Lemma append_call i r a w z w' :
  only_appends i (own i (history w)) a → append_world w → perform i r a w = Val z w' → append_world w'.
Proof.
  intros [Ha _] H (w1 & Hd & ->)%performed. pose proof (pop_world w H) as Hp.
  assert (Hfail : ∀ e w0, append_world w0 → 0 < e → append_world (record_call i a (- e) w0)).
  { intros e w0 H0 He. apply (append_world_same w0); auto. destruct a; try done. cbn [data_of].
    by replace (Z.to_nat (- e)) with O by lia. }
  unfold do_call in Hd. destruct a; try (injection Hd as <- <-; apply (append_world_same w); by auto);
    destruct (pop w) as [v w0]; simpl in Hp; destruct (Z.ltb_spec 0 v);
    try (injection Hd as <- <-; by apply Hfail).
  - destruct Ha as [-> Ha]. by eapply append_open.
  - destruct (append_on_file _ _ _ _ _ Hp Hd) as [[-> ->]|(o & c & H1 & H2 & H3 & Ho & Hap & Hf & Heq)].
    { by apply (append_world_same w0); auto. }
    injection Heq as <- <-. apply (append_world_same w0); try done. right. split; [done|].
    apply Forall_insert; [done|by split].
  - eapply (append_write i fd data (λ d, if v <? 0 then take (Z.to_nat (- v)) d else d)); [exact Hp|exact Hd|].
    destruct (append_on_file _ _ _ _ _ Hp Hd) as [[-> ->]|(o & c & H1 & H2 & H3 & Ho & Hap & Hf & Heq)].
    { by destruct (v <? 0). }
    injection Heq as <- _. rewrite Nat2Z.id. destruct (v <? 0); [|done].
    rewrite firstn_all, length_take. destruct (Nat.min_spec (Z.to_nat (- v)) (length data)) as [[? ->]|[? ->]]; [done|].
    by rewrite firstn_all, take_ge.
  - injection Hd as <- <-. by apply (append_world_same w0); auto.
Qed.

(** The file has, after what it held at first, what was written, and each process's
    part of that is a beginning of its output: all of it if the process succeeded. *)
Definition appended (c : config action label world) : Prop :=
  default [] (file_content path c.(wld)) = default [] c0 ++ (written c.(wld).(history)).*2 ∧
  ∀ i a, procs !! i = Some a →
    by_writer i (written c.(wld).(history)) `prefix_of` output a ∧
    (c.(pool) !! i = Some (End (Exited EXIT_SUCCESS)) →
     by_writer i (written c.(wld).(history)) = output a).

Local Abbreviation append_inv :=
  (abides (λ w i, own i (history w)) only_appends appended_all append_at (λ _ _, False) append_world).

Lemma append_inv_appended c :
  length c.(pool) = length procs → append_inv c → appended c.
Proof.
  intros Hl (Hw & _ & Hc). split.
  { unfold file_content. destruct Hw as [(-> & _ & _ & ->)|(-> & -> & _)]; done. }
  intros i a Ha. rewrite by_writer_own.
  assert (Ho : out_of i = output a) by (unfold out_of; by rewrite Ha).
  destruct (lookup_lt_is_Some_2 c.(pool) i) as [p Hp].
  { rewrite Hl. by eapply lookup_lt_Some. }
  specialize (Hc i p Hp). rewrite Hp, <- Ho. split.
  - destruct p as [x|f|l|e k]; [done|apply Hc| |apply Hc]. simpl in Hc.
    destruct l; try (destruct Hc as [-> _]; apply prefix_nil);
      (destruct Hc as [_ Hc]; by eexists).
  - intros [= ->]. by apply Hc.
Qed.

Lemma sched_step_pool i (a b : config action label world) :
  sched_step i a = Some b → length b.(pool) = length a.(pool).
Proof.
  destruct a as [p w [f|]]; [done|]. intros (c & c2 & w2 & _ & -> & _)%sched_moves.
  - cbn [pool]. by rewrite length_insert.
  - done.
  - apply not_spawned.
Qed.

Lemma append_inv_start st :
  append_inv (launch (append_start <$> procs) (fresh path c0 st)).
Proof.
  apply abides_start.
  - destruct c0 as [c|] eqn:Hc; [right|left].
    + rewrite Hc. cbn. by rewrite app_nil_r, lookup_singleton_eq.
    + by rewrite Hc.
  - intros i. by destruct c0.
  - intros i l. rewrite list_lookup_fmap. destruct (procs !! i) as [a|] eqn:Ha; [|done]. intros [= <-].
    unfold append_start.
    destruct a as [[|] pid nm num]; simpl; (split; [done|by eexists]).
Qed.
End append.

(** C9: however many processes append to one file with [atomic_append] and
    [yatomicappend], each run with the two arguments that make it open the file with
    [O_APPEND] (the file and the number of bytes; with a third argument the programs
    seek to the end before each write and do lose data, [lseek_loses]), however they
    are interleaved and whichever calls fail, at
    every point the file holds what it held at first and then every byte that was
    written, none of them lost or overwritten; what each process has written is a
    beginning of its output, in order, and all of it if the process reports
    success; and all processes end. *)
Theorem appends_lose_nothing path c0 procs st :
  let start := launch (append_start path <$> procs) (fresh path c0 st) in
  (∀ c, reachable start c → appended path c0 procs c) ∧
  inevitably (λ c, Forall has_ended c.(pool) ∧ appended path c0 procs c) start.
Proof.
  intros start.
  set (I c := length c.(pool) = length procs ∧
    abides (λ w i, own i (history w)) (only_appends path procs) (appended_all procs)
      (append_at path procs) (λ _ _, False) (append_world path c0) c).
  assert (HI : ∀ i a b, I a → sched_step i a = Some b → I b).
  { intros i a b [Hl Ha] Hs. split; [by rewrite (sched_step_pool _ _ _ Hs)|].
    refine (abides_step _ _ _ _ _ _ recorded _ _ _ i a b Ha Hs).
    - intros j r e w l w2 _ H. by destruct (not_spawned _ _ _ _ _ _ H).
    - apply appends_body.
    - intros j r e w o _ HG HK Ho. destruct (performs j r e w) as (z & w2 & He). rewrite He in Ho. subst o.
      by eapply append_call. }
  assert (Hs : I start).
  { split; [unfold start, launch; cbn [pool]; by rewrite !length_fmap|apply append_inv_start]. }
  assert (HA : ∀ c, I c → appended path c0 procs c) by (intros c [Hl Hc]; by apply append_inv_appended).
  split.
  - intros c Hr. apply HA. by apply (invariant_reachable I start c HI Hs).
  - eapply inevitably_weaken; [|by apply (all_end I)]. intros c [He Hc]. by auto.
Qed.

Definition two_appenders : list appender :=
  [Appender false 10 "atomic_append" "2"; Appender true 20 "yatomicappend" "3"].

(** Alternating writes; the first process is done, the second has one byte left. *)
Lemma appends_lose_nothing_witness :
  ∃ c, reachable (launch (append_start "f" <$> two_appenders) (fresh "f" (Some (chars "old")) [])) c ∧
    file_content "f" c.(wld) = Some (chars "oldxAxB") ∧ appended "f" (Some (chars "old")) two_appenders c ∧
    by_writer 1 (written c.(wld).(history)) = chars "AB".
Proof.
  destruct (run_schedule_view (λ c, (file_content "f" c.(wld), by_writer 1 (written c.(wld).(history))))
    [0; 0; 1; 1; 0; 0; 1; 1; 0; 0; 1; 1; 0; 0]%nat
    (launch (append_start "f" <$> two_appenders) (fresh "f" (Some (chars "old")) []))
    (Some (chars "oldxAxB"), chars "AB")) as (c & Hr & [= Hf Hb]); [vm_compute; reflexivity|].
  exists c. split; [exact Hr|]. split; [exact Hf|]. split; [|exact Hb].
  by apply (appends_lose_nothing "f" (Some (chars "old")) two_appenders []).
Defined.

(** Without [O_APPEND], seeking to the end and writing are two calls: both
    processes report success, and a byte of one is lost. *)
Example lseek_loses :
  ∃ c, reachable (launch [AppendStart 10 ["a"; "f"; "1"; "x"]; AppendStart 20 ["a"; "f"; "1"; "x"]]
                    (fresh "f" None [])) c ∧
    c.(pool) = [End (Exited EXIT_SUCCESS); End (Exited EXIT_SUCCESS)] ∧
    file_content "f" c.(wld) = Some (chars "x").
Proof.
  destruct (run_schedule_view (λ c, (c.(pool), file_content "f" c.(wld)))
    [0; 0; 1; 1; 0; 0; 1; 1; 0; 1; 0; 0; 1; 1]%nat
    (launch [AppendStart 10 ["a"; "f"; "1"; "x"]; AppendStart 20 ["a"; "f"; "1"; "x"]] (fresh "f" None []))
    ([End (Exited EXIT_SUCCESS); End (Exited EXIT_SUCCESS)], Some (chars "x")))
    as (c & Hr & [= Hp Hf]); [vm_compute; reflexivity|].
  by exists c.
Qed.

(** ** Exclusive creation *)

(** The processes that said they created the file; and how often one opened it. *)
Definition is_claim (x : action * Z) : bool := match x with (AClaim _ _, _) => true | _ => false end.
Definition is_created (x : action * Z) : bool :=
  match x with (AOpen _ _, fd) => 0 <=? fd | _ => false end.
Definition claims (H : list (nat * (action * Z))) : list nat :=
  fst <$> filter (λ x, is_claim x.2 = true) H.
Definition count (f : action * Z → bool) (h : list (action * Z)) : Z := total (λ x, if f x then 1 else 0) h.

Lemma count_snoc f h x : count f (h ++ [x]) = count f h + if f x then 1 else 0.
Proof. unfold count. rewrite total_app. simpl. lia. Qed.

(** A count over all processes is the sum of theirs. *)
Lemma count_all f n H :
  Forall (λ x, (x.1 < n)%nat) H → count f (snd <$> H) = total (λ i, count f (own i H)) (seq 0 n).
Proof.
  induction H as [|[i x] H IH] using rev_ind; intros Hn.
  { simpl. symmetry. clear. induction (seq 0 n) as [|j l IHl]; [done|]. simpl. exact IHl. }
  apply Forall_app in Hn as [Hn [Hi _]%Forall_cons]. simpl in Hi.
  rewrite fmap_app. simpl. rewrite count_snoc, (IH Hn). clear IH.
  assert (Hs : ∀ l, NoDup l → total (λ j, count f (own j (H ++ [(i, x)]))) l =
    total (λ j, count f (own j H)) l + if decide (i ∈ l) then if f x then 1 else 0 else 0).
  { induction l as [|j l IHl]; intros Hd; [done|]. apply NoDup_cons in Hd as [Hj Hd]. simpl.
    rewrite (IHl Hd), own_snoc. destruct (decide (i = j)) as [->|Hij].
    - rewrite count_snoc, decide_False by done. rewrite decide_True by by left. lia.
    - rewrite app_nil_r. destruct (decide (i ∈ l)).
      + rewrite decide_True by by right. lia.
      + rewrite decide_False; [lia|]. intros [|]%elem_of_cons; done. }
  rewrite Hs by apply NoDup_seq. rewrite decide_True; [done|]. apply elem_of_seq. lia.
Qed.

Lemma claims_count H : Z.of_nat (length (claims H)) = count is_claim (snd <$> H).
Proof.
  induction H as [|[i x] H IH]; [done|]. change (snd <$> _) with (x :: (snd <$> H)).
  change (count is_claim (x :: (snd <$> H))) with ((if is_claim x then 1 else 0) + count is_claim (snd <$> H)).
  rewrite <- IH. unfold claims. rewrite filter_cons. cbn [snd].
  destruct (is_claim x); [rewrite decide_True by done|rewrite decide_False by done]; [|done].
  rewrite fmap_cons. cbn [length]. lia.
Qed.

Section exclusive.
Variables (path : string) (c0 : option bytes) (procs : list (Z * string * list string)).

(** Process id, name and further arguments. *)
Definition excl_start (x : Z * string * list string) : label := ExclStart x.1.1 (x.1.2 :: path :: x.2).

Definition only_creates (i : nat) (h : list (action * Z)) (a : action) : Prop :=
  (i < length procs)%nat ∧ count is_claim h <= count is_created h ∧
  match a with
  | AOpen p fl => p = path ∧ has fl O_CREAT = true ∧ has fl O_EXCL = true
  | AClaim _ _ => count is_created h = 1 ∧ count is_claim h = 0
  | _ => True
  end.

(** Who created the file has said so, and no one else. *)
Definition told (i : nat) (h : list (action * Z)) (f : fate) : Prop := count is_claim h = count is_created h.

Definition excl_at (i : nat) (h : list (action * Z)) (l : label) : Prop :=
  h = [] ∧ ∃ x, procs !! i = Some x ∧ l = excl_start x.

Local Abbreviation creates i h c :=
  (respects (A := unit) (only_creates i) (told i) (excl_at i) h c (λ _ _, False)).

(** A call that is neither, which leaves the counts alone. *)
Lemma creates_call i h a (k : Z → prog unit) :
  (i < length procs)%nat → count is_claim h <= count is_created h →
  match a with AOpen _ _ | AClaim _ _ => False | _ => True end →
  (∀ h', count is_claim h' = count is_claim h → count is_created h' = count is_created h →
     ∀ z, creates i h' (k z)) →
  creates i h (z ← act a; k z).
Proof.
  intros Hi Hle Ha Hk. split; [by destruct a|]. intros z. apply Hk; rewrite count_snoc; destruct a; try done;
    simpl; lia.
Qed.

Lemma creates_use i h pid fd :
  (i < length procs)%nat → count is_claim h = 0 → count is_created h = 1 →
  creates i h (use_file pid path fd).
Proof.
  intros Hi Hc Ho. unfold use_file. split; [split; [done|split; [lia|done]]|]. intros z. simpl code_seq.
  set (h1 := h ++ _). assert (Hc1 : count is_claim h1 = 1) by (unfold h1; rewrite count_snoc; simpl; lia).
  assert (Ho1 : count is_created h1 = 1) by (unfold h1; rewrite count_snoc; simpl; lia). clearbody h1.
  apply (creates_call _ _ (AWrite fd _)); [done|lia|done|]. intros h2 Hc2 Ho2 n.
  destruct (negb _); [simpl; unfold told; lia|].
  apply (creates_call _ _ (AClose fd)); [done|lia|done|]. intros h3 Hc3 Ho3 m. simpl. unfold told. lia.
Qed.
(** A thread moves when it owns the mutex, or has work and the mutex is free. *)
Lemma thread_moves t w m ts i p :
  ts !! i = Some p → (tcrit p = true ∧ mtx w = Some (S i)) ∨ (mtx w = None ∧ ∀ c, p ≠ TRet c) →
  tcrit p = bool_decide (mtx w = Some (S i)) →
  ∃ c', step (conf t m ts w) c'.
Proof.
  intros Hi Hm Hc. enough (∃ c', sched_step (S i) (conf t m ts w) = Some c') as [c' Hc']
    by by exists c', (S i).
  unfold sched_step, conf. cbn [ended pool wld].
  change ((mcode t m :: (tcode <$> ts)) !! S i) with ((tcode <$> ts) !! i).
  rewrite list_lookup_fmap, Hi. cbn [fmap option_fmap option_map].
  destruct Hm as [[Hp Hm]|[Hm Hne]]; rewrite Hm in Hc.
  - destruct p; try done; cbn; [by eexists..|]. rewrite decide_True by done. by eexists.
  - destruct p; try done; cbn; [by eexists|rewrite Hm; by eexists| |by destruct (Hne c)].
    unfold at_signal. destruct wait; by eexists.
Qed.

(** [main] moves when it owns the mutex, and when it is free unless it waits. *)
Lemma main_moves st0 t w m ts :
  inv st0 w m ts → mtx w = (if mcrit m then Some 0%nat else None) →
  (∀ n, m = MWoken n → cv w = Signalled) → ∃ c', step (conf t m ts w) c'.
Proof.
  intros HI Ho Hcv. enough (∃ c', sched_step 0 (conf t m ts w) = Some c') as [c' Hc']
    by by exists c', 0%nat.
  pose proof (i_main _ _ _ _ HI) as Hok. pose proof (count_room _ _ _ _ HI) as Hroom.
  unfold sched_step, conf. cbn [ended pool wld lookup list_lookup].
  destruct m as [| |k|k|n|n|n|n|n|n|n f|n f|n f|n v f|n|n t'|n f|n|k e]; simpl in Hok, Hroom, Ho;
    cbn [mcode]; try by eexists.
  - rewrite main_start_args. cbn. destruct (clock w); by eexists.
  - unfold create_loop. destruct (drop k args); [by eexists|]. destruct (_ || _); [by eexists|]. cbn.
    destruct (statuses w); [by eexists|]. destruct (_ =? 0); by eexists.
  - cbn. rewrite Ho. by eexists.
  - cbn. destruct (decide _); by eexists.
  - cbn. rewrite Ho, (Hcv n) by done. by eexists.
  - rewrite unit_code_eq by by apply Hroom. by eexists.
  - cbn. destruct (clock w); by eexists.
  - cbn. destruct (decide _); by eexists.
Qed.

Definition is_ret (p : tpc) : bool := match p with TRet _ => true | _ => false end.

(** No wake-up is lost: where no thread can move, all units were consumed, so
    [main] is not waiting. *)
Lemma progress st0 t w m ts :
  wait = true → 0 < units → inv st0 w m ts → ∃ c', step (conf t m ts w) c'.
Proof.
  intros Hw Hu HI. pose proof (i_mtx _ _ _ _ HI) as (Hm & Ht & Hl).
  destruct (mtx w) as [[|i]|] eqn:Eo.
  - eapply main_moves; [done|by rewrite Hm|]. by intros n ->.
  - destruct (lookup_lt_is_Some_2 ts i (Hl i eq_refl)) as [p Hp]. specialize (Ht i p Hp).
    eapply thread_moves; [done|left|by rewrite Eo]. split; [|done]. rewrite Ht.
    by apply bool_decide_eq_true.
  - destruct (decide (Forall (λ p, is_ret p = true) ts)) as [Hall|Hsome].
    + eapply main_moves; [done|by rewrite Hm|]. intros n ->.
      destruct (i_cv _ _ _ _ HI) as [|[_ Hcase]]; [done|exfalso]. rewrite Forall_lookup in Hall.
      destruct Hcase as [Ha|(i & p & Hi & Hp)]; [|by specialize (Hall i p Hi); destruct p].
      destruct (i_main _ _ _ _ HI) as [Hd _]. pose proof (i_balance _ _ _ _ HI) as Hb.
      pose proof (i_pool _ _ _ _ HI) as Hpool. simpl in Hb, Hpool.
      assert (total produced ts = units); [|unfold dflag in Hd; lia].
      transitivity (total cnt_of ts).
      * apply Z.le_antisymm; apply total_mono; intros i p Hi; specialize (Hall i p Hi); by destruct p.
      * change cnt_of with (id ∘ cnt_of). rewrite <- total_fmap, Hpool, take_ge; [done|].
        unfold cnts. by rewrite length_fmap.
    + apply not_Forall_Exists in Hsome; [|apply _]. apply Exists_exists in Hsome as (p & Hp & Hr).
      apply list_elem_of_lookup in Hp as [i Hi].
      eapply thread_moves; [done|right|rewrite Eo; by apply Ht]. split; [done|].
      intros c ->. by apply Hr.
Qed.

(** The ends of the programs. *)
Definition finished (st0 : list Z) (c : config action label shared) : Prop :=
  (c.(ended) = Some (Exited EXIT_SUCCESS) ∧ numbered units c.(wld).(lines)) ∨
  ∃ e, c.(ended) = Some (Failed e "pthread_create() failed") ∧ e ≠ 0 ∧ e ∈ st0.

Lemma run_finished st0 k c h : good st0 k c → c.(ended) = Some h → finished st0 c.
Proof.
  destruct 1 as [|t w m ts h' HI Hm]; [done|]. intros [= ->].
  pose proof (consumed_le _ _ _ _ HI) as Hle. pose proof (i_main _ _ _ _ HI) as Hok.
  pose proof (i_lines _ _ _ _ HI) as Hln. pose proof (i_statuses _ _ _ _ HI) as [_ Hf].
  destruct m; simplify_eq/=; [left|right].
  - split; [done|]. unfold dflag in Hok. assert (n = units) as -> by lia. done.
  - eexists. split; [done|]. split; [done|by eapply Hf].
Qed.

Lemma run_start st0 sp clk : ∃ k, good st0 k (start args sp clk st0).
Proof.
  eexists. apply (good_running st0 0 _ MStart []). split; try done.
  constructor.
Qed.

Lemma always_finishes st0 sp clk :
  wait = true → 0 < units → Forall (Z.le 0) st0 → inevitably (finished st0) (start args sp clk st0).
Proof.
  intros Hw Hu Hst0. destruct (run_start st0 sp clk) as [k Hk].
  eapply inevitably_measure; [| |done].
  - intros ? ? ? ? Ha Hb. destruct (run_step _ _ _ _ _ Hst0 Ha Hb) as (k' & Hg & Hlt). eauto.
  - intros k' a Ha. destruct a as [p w [h|]] eqn:Ea; [left; by eapply run_finished|right].
    inversion Ha; subst. by eapply progress.
Qed.

Lemma only_finishes st0 sp clk c h :
  Forall (Z.le 0) st0 → reachable (start args sp clk st0) c → c.(ended) = Some h → finished st0 c.
Proof.
  intros Hst0 Hr Hh. destruct (run_start st0 sp clk) as [k Hk].
  assert (Hg : ∃ k, good st0 k c); [|destruct Hg as [k' Hg]; by eapply run_finished].
  eapply (invariant_reachable (λ c, ∃ k, good st0 k c)); [|by exists k|done].
  intros ??? [k' Ha] Hb. destruct (run_step _ _ _ _ _ Hst0 Ha Hb) as (k'' & Hg & _). eauto.
Qed.
End producers.

(** ** The programs *)

(** C6: with [n >= 0] units for each producer, not all 0 and of at most [INT_MAX]
    units together (the programs add them up in an int, [totRequired], which a larger
    sum overflows), [prod_condvar] ends under every
    schedule and with any spurious wake-ups, having printed one line for each
    unit asked for, numbered in order, unless a thread cannot be created: no
    wake-up is lost.  [prod_no_condvar], which polls, never ends otherwise. *)
Theorem every_unit_is_consumed args sp clk st :
  Forall (Z.le 0) (atoi <$> args) → 0 < total id (atoi <$> args) <= INT_MAX →
  Forall (Z.le 0) st →
  inevitably (Sy := condvar_sys) (finished "T=" args st) (start args sp clk st) ∧
  ∀ c h, reachable (Sy := no_condvar_sys) (start args sp clk st) c → c.(ended) = Some h →
    finished "Time=" args st c.
Proof.
  intros Hn [Hu Hmax] Hst. assert (args ≠ []) by by intros ->. split.
  - by apply (always_finishes true "T=").
  - intros c h Hr Hh. by eapply (only_finishes false "Time=").
Qed.

Lemma every_unit_is_consumed_witness :
  inevitably (Sy := condvar_sys) (finished "T=" ["3"; "0"; "5"] [0; 11])
    (start ["3"; "0"; "5"] 4 [100; 101; 103] [0; 11]).
Proof.
  destruct (every_unit_is_consumed ["3"; "0"; "5"] 4 [100; 101; 103] [0; 11]) as [H _];
    [repeat constructor; by vm_compute|split; by vm_compute|repeat constructor; lia|exact H].
Defined.

(** Where nothing is asked for, [main] of [prod_condvar] waits for ever: [done]
    is only set after a unit was consumed. *)
Example zero_units_wait_for_ever :
  ∃ c, reachable (Sy := condvar_sys) (start ["0"] 0 [] []) c ∧
    c.(ended) = None ∧ ∀ c', ¬ step (Sy := condvar_sys) c c'.
Proof.
  destruct (run_schedule (Sy := condvar_sys) [0; 0; 0; 0; 0; 0; 0; 0; 0; 0; 1]%nat (start ["0"] 0 [] []))
    as [c|] eqn:E; [|by vm_compute in E].
  exists c. split; [by eapply run_schedule_reachable|]. vm_compute in E. injection E as <-.
  split; [done|]. intros c' [i Hi]. destruct i as [|[|i]]; by vm_compute in Hi.
Qed.
(** *** [ythread_multijoin.c] *)

Module ythread_multijoin.
Definition outer (t : Z) (tot : nat) (live : Z) : prog unit :=
  if 0 <? live then _ ← Pthread_mutex_lock; Goto (Wait t tot live)
  else _ ← act AFree; End (Exited EXIT_SUCCESS).
Definition walk (t : Z) (tot i : nat) (live : Z) : prog unit :=
  if (i <? tot)%nat then
    s ← act (ALoad (LState i));
    if s =? TS_TERMINATED then
      n ← act (ALoad (LTid i));
      _ ← Pthread_join n;
      _ ← act (AStore (LState i) TS_JOINED);
      _ ← unjoined_decr;
      live ← live_decr live;
      now ← act ATime;
      j ← act (ALoad (LIdx i));
      _ ← act (APrint ("Time=" +:+ fmt_d (now - t) +:+ ": Joined thread n°" +:+ fmt_d j +:+ nl));
      Goto (Walk t tot (S i) live)
    else Goto (Walk t tot (S i) live)
  else
    _ ← Pthread_mutex_unlock;
    Goto (Outer t tot live).
Definition thrdRoutine (i : nat) : prog unit :=
  j ← act (ALoad (LIdx i));
  n ← act (ALoad (LSleep i));
  _ ← act (ASleep n);
  _ ← act (APrint ("Thread[" +:+ fmt_d j +:+ "]: Terminating" +:+ nl));
  _ ← Pthread_mutex_lock;
  _ ← act (AStore (LState i) TS_TERMINATED);
  _ ← unjoined_incr;
  _ ← Pthread_mutex_unlock;
  _ ← Pthread_cond_signal;
  mret tt.
End ythread_multijoin.

Definition thread_multijoin_sys : Sys action label shared := {|
  perform := do_action;
  body l := match l with
            | Main args => main_start false args
            | Create t i args => create_loop None t i args
            | Outer t tot live => thread_multijoin.outer t tot live
            | Wait t tot live => wait t tot live
            | Walk t tot i live => thread_multijoin.walk t tot i live
            | Thread i => thread_multijoin.threadFunc i
            end;
  one_process := true
|}.

Definition ythread_multijoin_sys : Sys action label shared := {|
  perform := do_action;
  body l := match l with
            | Main args => main_start true args
            | Create t i args => create_loop (Some "sleept-time") t i args
            | Outer t tot live => ythread_multijoin.outer t tot live
            | Wait t tot live => wait t tot live
            | Walk t tot i live => ythread_multijoin.walk t tot i live
            | Thread i => ythread_multijoin.thrdRoutine i
            end;
  one_process := true
|}.

(** The process at its start. *)
Definition start (args : list string) (sp : nat) (clk st : list Z) (hp : bool) :
    config action label shared :=
  Config [Goto (Main args)] (Shared [] 0 None Idle [] [] sp clk st hp) None.

(** ** Both programs at once

    [y] tells the second program; [name] is what it passes to [getInt]. *)

Section multijoin.
Variable y : bool.
Variable name : option string.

────────────────────────────────────────

* Goal of the exercise:
Every line from the top of the material through the line containing "destruct (pop w)" must be transcribed exactly, and no other line may appear.

* Response for this exercise:
Lemma append_call i r a w z w' :
  only_appends i (own i (history w)) a → append_world w → perform i r a w = Val z w' → append_world w'.
Proof.
  intros [Ha _] H (w1 & Hd & ->)%performed. pose proof (pop_world w H) as Hp.
  assert (Hfail : ∀ e w0, append_world w0 → 0 < e → append_world (record_call i a (- e) w0)).
  { intros e w0 H0 He. apply (append_world_same w0); auto. destruct a; try done. cbn [data_of].
    by replace (Z.to_nat (- e)) with O by lia. }
  unfold do_call in Hd. destruct a; try (injection Hd as <- <-; apply (append_world_same w); by auto);
    destruct (pop w) as [v w0]; simpl in Hp; destruct (Z.ltb_spec 0 v);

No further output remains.